(About this exercise): Work through the data below and copy out every line where "directory" is found.

(Information given):
(** [f.read()] : the whole text of the file, read from the start.  A file
    opened for reading exists; the store has no operation that removes
    one, and the empty text stands for that unreachable case. *)
Definition read (f : file_object) : M string :=
  s ← get_state;
  if bool_decide (f ∈ open_files s) then
    match fo_mode f, files s !! fo_path f with
    | mode_r, Some text => ret text
    | mode_r, None => ret ""
    | _, _ => raise (UnsupportedOperation "not readable")
    end
  else raise (ValueError "I/O operation on closed file.").

(** Drops the first occurrence of [f]: file objects are pushed on opening. *)
Fixpoint remove_first (f : file_object) (l : list file_object) : list file_object :=
  match l with
  | [] => []
  | g :: l' => if bool_decide (g = f) then l' else g :: remove_first f l'
  end.

(** [f.close()] *)
Definition close (f : file_object) : M () :=
  s ← get_state;
  put_state (mk_state (files s) (remove_first f (open_files s)) (installed s)).

(** [with cm as f: body] for a file object, whose [__exit__] closes it. *)
Definition with_ {A} (cm : M file_object) (body : file_object → M A) : M A :=
  f ← cm; try_finally (body f) (close f).

(** A call into library code whose effect on the store is given as a
    function; its inner events are not events of the script. *)
Definition call_library {A} (f : state → (exception + A) * state) : M A :=
  λ s, mk_outcome (f s).1 (f s).2 [].

Definition newline2 : string := String "010" (String "010" EmptyString).

Section SetupPy.

(** [setuptools.find_packages()], a function of the directory tree. *)
Variable find_packages : gmap string string → list string.

(** [setuptools.setup] is library code, not code of the script.  What a
    call does depends on the command line, on setup.cfg and on the
    setuptools at hand: it can end with an exception (SystemExit on a
    usage or command error) and it can change the store (.eggs, build,
    egg-info, installed distributions).  Its behaviour is a parameter,
    from the keyword arguments and the store to a result and the store
    afterwards. *)
Variable setuptools_setup : setup_kwargs → state → (exception + ()) * state.

(** The call [setup(...)] of the script: the call is observed, then the
    library code runs on the store. *)
Definition setup (kw : setup_kwargs) : M () :=
  emit (ev_setup kw);; call_library (setuptools_setup kw).

Definition requirements : list string :=
  ["numpy>=1.10"; "scipy"; "urllib3"; "matplotlib"].

Definition setup_requirements : list string := ["pytest-runner"].

Definition test_requirements : list string :=
  ["pytest"; "wheel"; "flake8"; "bump2version"].

(** The keyword arguments of the call that ends the script, as a function
    of the three values computed before it: [readme], [history] and the
    result of [find_packages()]. *)
Definition setup_call_kwargs (readme history : string) (found : list string)
  : setup_kwargs := {|
    name := "spharpy";
    version := "0.3.2";
    description := "Python package for spherical array processing.";
    long_description := (readme +:+ newline2) +:+ history;
    author := "Marco Berzborn";
    author_email := "marco.berzborn@akustik.rwth-aachen.de";
    url := "https://git.rwth-aachen.de/mbe/spharpy/";
    packages := found;
    include_package_data := true;
    install_requires := requirements;
    license := "MIT license";
    zip_safe := false;
    keywords := "spharpy";
    classifiers :=
      [ "Development Status :: 2 - Pre-Alpha";
        "Intended Audience :: Science/Research";
        "License :: OSI Approved :: MIT License";
        "Natural Language :: English";
        "Programming Language :: Python :: 3";
        "Programming Language :: Python :: 3.5";
        "Programming Language :: Python :: 3.6" ];
    test_suite := "tests";
    tests_require := test_requirements;
    setup_requires := setup_requirements
  |}.

(** The script, top to bottom. *)
Definition setup_py : M () :=
  import_module "sys";;
  import_module "setuptools";;
  readme ← with_ (open "README.rst" mode_r) (λ readme_file, read readme_file);
  history ← with_ (open "HISTORY.rst" mode_r) (λ history_file, read history_file);
  s ← get_state;
  setup (setup_call_kwargs readme history (find_packages (files s))).

(** The four ways a run of the script can go: the import of setuptools
    fails, one of the two files is missing, or [setup] is called and the
    run ends as that call ends. *)
Inductive run_shape (s : state) : outcome () → Prop :=
| shape_no_setuptools :
    "setuptools" ∉ installed s →
    run_shape s (mk_outcome (inl (ModuleNotFoundError "setuptools")) s [])
| shape_no_readme :
    "setuptools" ∈ installed s →
    files s !! "README.rst" = None →
    run_shape s (mk_outcome (inl (FileNotFoundError "README.rst")) s
                            [ev_open "README.rst" mode_r])
| shape_no_history readme :
    "setuptools" ∈ installed s →
    files s !! "README.rst" = Some readme →
    files s !! "HISTORY.rst" = None →
    run_shape s (mk_outcome (inl (FileNotFoundError "HISTORY.rst")) s
                            [ev_open "README.rst" mode_r; ev_open "HISTORY.rst" mode_r])
| shape_ok readme history :
    "setuptools" ∈ installed s →
    files s !! "README.rst" = Some readme →
    files s !! "HISTORY.rst" = Some history →
    run_shape s
      (mk_outcome
         (setuptools_setup (setup_call_kwargs readme history (find_packages (files s))) s).1
         (setuptools_setup (setup_call_kwargs readme history (find_packages (files s))) s).2
         [ev_open "README.rst" mode_r; ev_open "HISTORY.rst" mode_r;
          ev_setup (setup_call_kwargs readme history (find_packages (files s)))]).

End SetupPy.

(** The calls of [setup] in a trace, oldest first. *)
Fixpoint setup_calls (t : list event) : list setup_kwargs :=
  match t with
  | [] => []
  | ev_setup kw :: t' => kw :: setup_calls t'
  | ev_open _ _ :: t' => setup_calls t'
  end.

(** The calls of [open] in a trace, oldest first. *)
Fixpoint open_calls (t : list event) : list (string * open_mode) :=
  match t with
  | [] => []
  | ev_open path mode :: t' => (path, mode) :: open_calls t'
  | ev_setup _ :: t' => open_calls t'
  end.

(** A source tree with both text files, and an interpreter with
    setuptools. *)
Definition sample_files : gmap string string :=
  <["README.rst" := "spharpy"]> (<["HISTORY.rst" := "0.3.2 (2019)"]> ∅).

Definition sample_state : state := mk_state sample_files [] {["setuptools"]}.

(** The same tree without [HISTORY.rst]. *)
Definition sample_state_no_history : state :=
  mk_state (<["README.rst" := "spharpy"]> ∅) [] {["setuptools"]}.

Definition sample_find_packages (tree : gmap string string) : list string :=
  ["spharpy"].

(** The sample tree under an interpreter without setuptools. *)
Definition sample_state_no_setuptools : state := mk_state sample_files [] ∅.

(** An empty directory: neither text file is there. *)
Definition sample_state_empty_tree : state := mk_state ∅ [] {["setuptools"]}.

(** The sample tree with one more file, a file object already open on
    [README.rst], and one more distribution installed. *)
Definition sample_state_more : state :=
  mk_state (<["setup.cfg" := "[bdist_wheel]"]> sample_files)
           [mk_file "README.rst" mode_r]
           {["setuptools"; "numpy"]}.

(** The store [sample_state_more] without [HISTORY.rst]. *)
Definition sample_state_more_no_history : state :=
  mk_state (<["setup.cfg" := "[bdist_wheel]"]> (<["README.rst" := "spharpy"]> ∅))
           [mk_file "README.rst" mode_r]
           {["setuptools"; "numpy"]}.

(** A setuptools run with the command [egg_info]: it writes the metadata
    file of the distribution and ends normally. *)
Definition sample_setup_egg_info (kw : setup_kwargs) (s : state)
  : (exception + ()) * state :=
  (inr (),
   mk_state (<[name kw +:+ ".egg-info/PKG-INFO" := long_description kw]> (files s))
            (open_files s) (installed s)).

(** A setuptools that refuses a setup.cfg it finds in the directory and
    ends with SystemExit, changing nothing. *)
Definition sample_setup_strict (kw : setup_kwargs) (s : state)
  : (exception + ()) * state :=
  match files s !! "setup.cfg" with
  | Some _ => (inl (SystemExit "error in setup.cfg"), s)
  | None => (inr (), s)
  end.

(** The character ['\n']. *)
Definition LF : ascii := "010"%char.

End Script.

(* ================================================================== *)
(** ** Contracts of the numerical core *)
(* ================================================================== *)

Module Spharpy.

(** Modelled from the spec: the error taxonomy of section 7; the package
    modules that raise these are not among the sources. *)
Inductive error : Type :=
| InvalidGridError
| UnsupportedOrderError
| DimensionMismatchError.

(** Modelled from the spec: the [basisType] entry of the configuration
    surface (section 6). *)
Inductive basisType : Type := basis_real | basis_complex.

(** Modelled from the spec: the [transformMethod] entry of the
    configuration surface (section 6). *)
Inductive transformMethod : Type := quadrature | leastSquares.

Section Core.

(** A direction on the sphere and the scalars of sample and coefficient
    vectors; the spec fixes neither representation. *)
Variable point : Type.
Variable scalar : Type.
Variable zero : scalar.
Variables add mul : scalar → scalar → scalar.
Variable conj : scalar → scalar.
Variable of_weight : Q → scalar.

(** "points are degenerate", left open by the spec. *)
Variable degenerate : list point → bool.
(** The weights of a grid built without weights. *)
Variable default_weights : list point → list Q.
(** The numerical-stability ceiling of the Basis Evaluator. *)
Variable stability_ceiling : nat.
(** One basis value, for a basis type, a direction, degree n and mode m. *)
Variable basis_value : basisType → point → nat → Z → scalar.
(** The least-squares solve, a linear-algebra primitive of a dependency. *)
Variable lstsq : list (list scalar) → list scalar → list scalar.
(** Configuration of the engine. *)
Variable basis : basisType.
Variable method : transformMethod.

(** Modelled from the spec: the SamplingGrid of section 3, an ordered
    sequence of points with a parallel sequence of quadrature weights. *)
Record SamplingGrid : Type := mk_grid {
  points : list point;
  weights : list Q
}.

(** Modelled from the spec: the point count a grid exposes (section 4.1). *)
Definition pointCount (g : SamplingGrid) : nat := length (points g).

(** Modelled from the spec: construction of a SamplingGrid (section 4.1)
    from point coordinates and optional weights.  It fails with
    [InvalidGridError] on degenerate points and on a weight count that
    differs from the point count; section 4.1 names no other failure. *)
Definition make_grid (pts : list point) (ws : option (list Q))
  : error + SamplingGrid :=
  let w := match ws with Some supplied => supplied | None => default_weights pts end in
  if degenerate pts then inl InvalidGridError
  else if negb (Nat.eqb (length w) (length pts)) then inl InvalidGridError
  else inr (mk_grid pts w).

(** Modelled from the spec: the (n, m) ordering of section 3, n from 0 to
    N and m from -n to n. *)
Definition modes (N : nat) : list (nat * Z) :=
  flat_map (λ n, List.map (λ k, (n, Z.of_nat k - Z.of_nat n)%Z) (seq 0 (2 * n + 1)))
           (seq 0 (N + 1)).

(** Modelled from the spec: the coefficient vector length (N+1)² of
    section 3. *)
Definition numCoefficients (N : nat) : nat := (N + 1) * (N + 1).

(** Modelled from the spec: [evaluate(grid, maxOrder, basisType)] of
    section 4.2, one row per grid point and one column per (n, m). *)
Definition evaluate (g : SamplingGrid) (N : nat) (bt : basisType)
  : error + list (list scalar) :=
  if Nat.ltb stability_ceiling N then inl UnsupportedOrderError
  else inr (List.map (λ p, List.map (λ nm, basis_value bt p (fst nm) (snd nm)) (modes N))
                     (points g)).

(** Modelled from the spec: the inner product and the column access the
    two matrix products of section 4.3 are written with. *)
Definition dot (u v : list scalar) : scalar :=
  fold_right add zero (zip_with mul u v).

Definition column (j : nat) (B : list (list scalar)) : list scalar :=
  List.map (λ row, nth j row zero) B.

(Your response):
(** [setuptools.find_packages()], a function of the directory tree. *)
(** An empty directory: neither text file is there. *)
(** A setuptools that refuses a setup.cfg it finds in the directory and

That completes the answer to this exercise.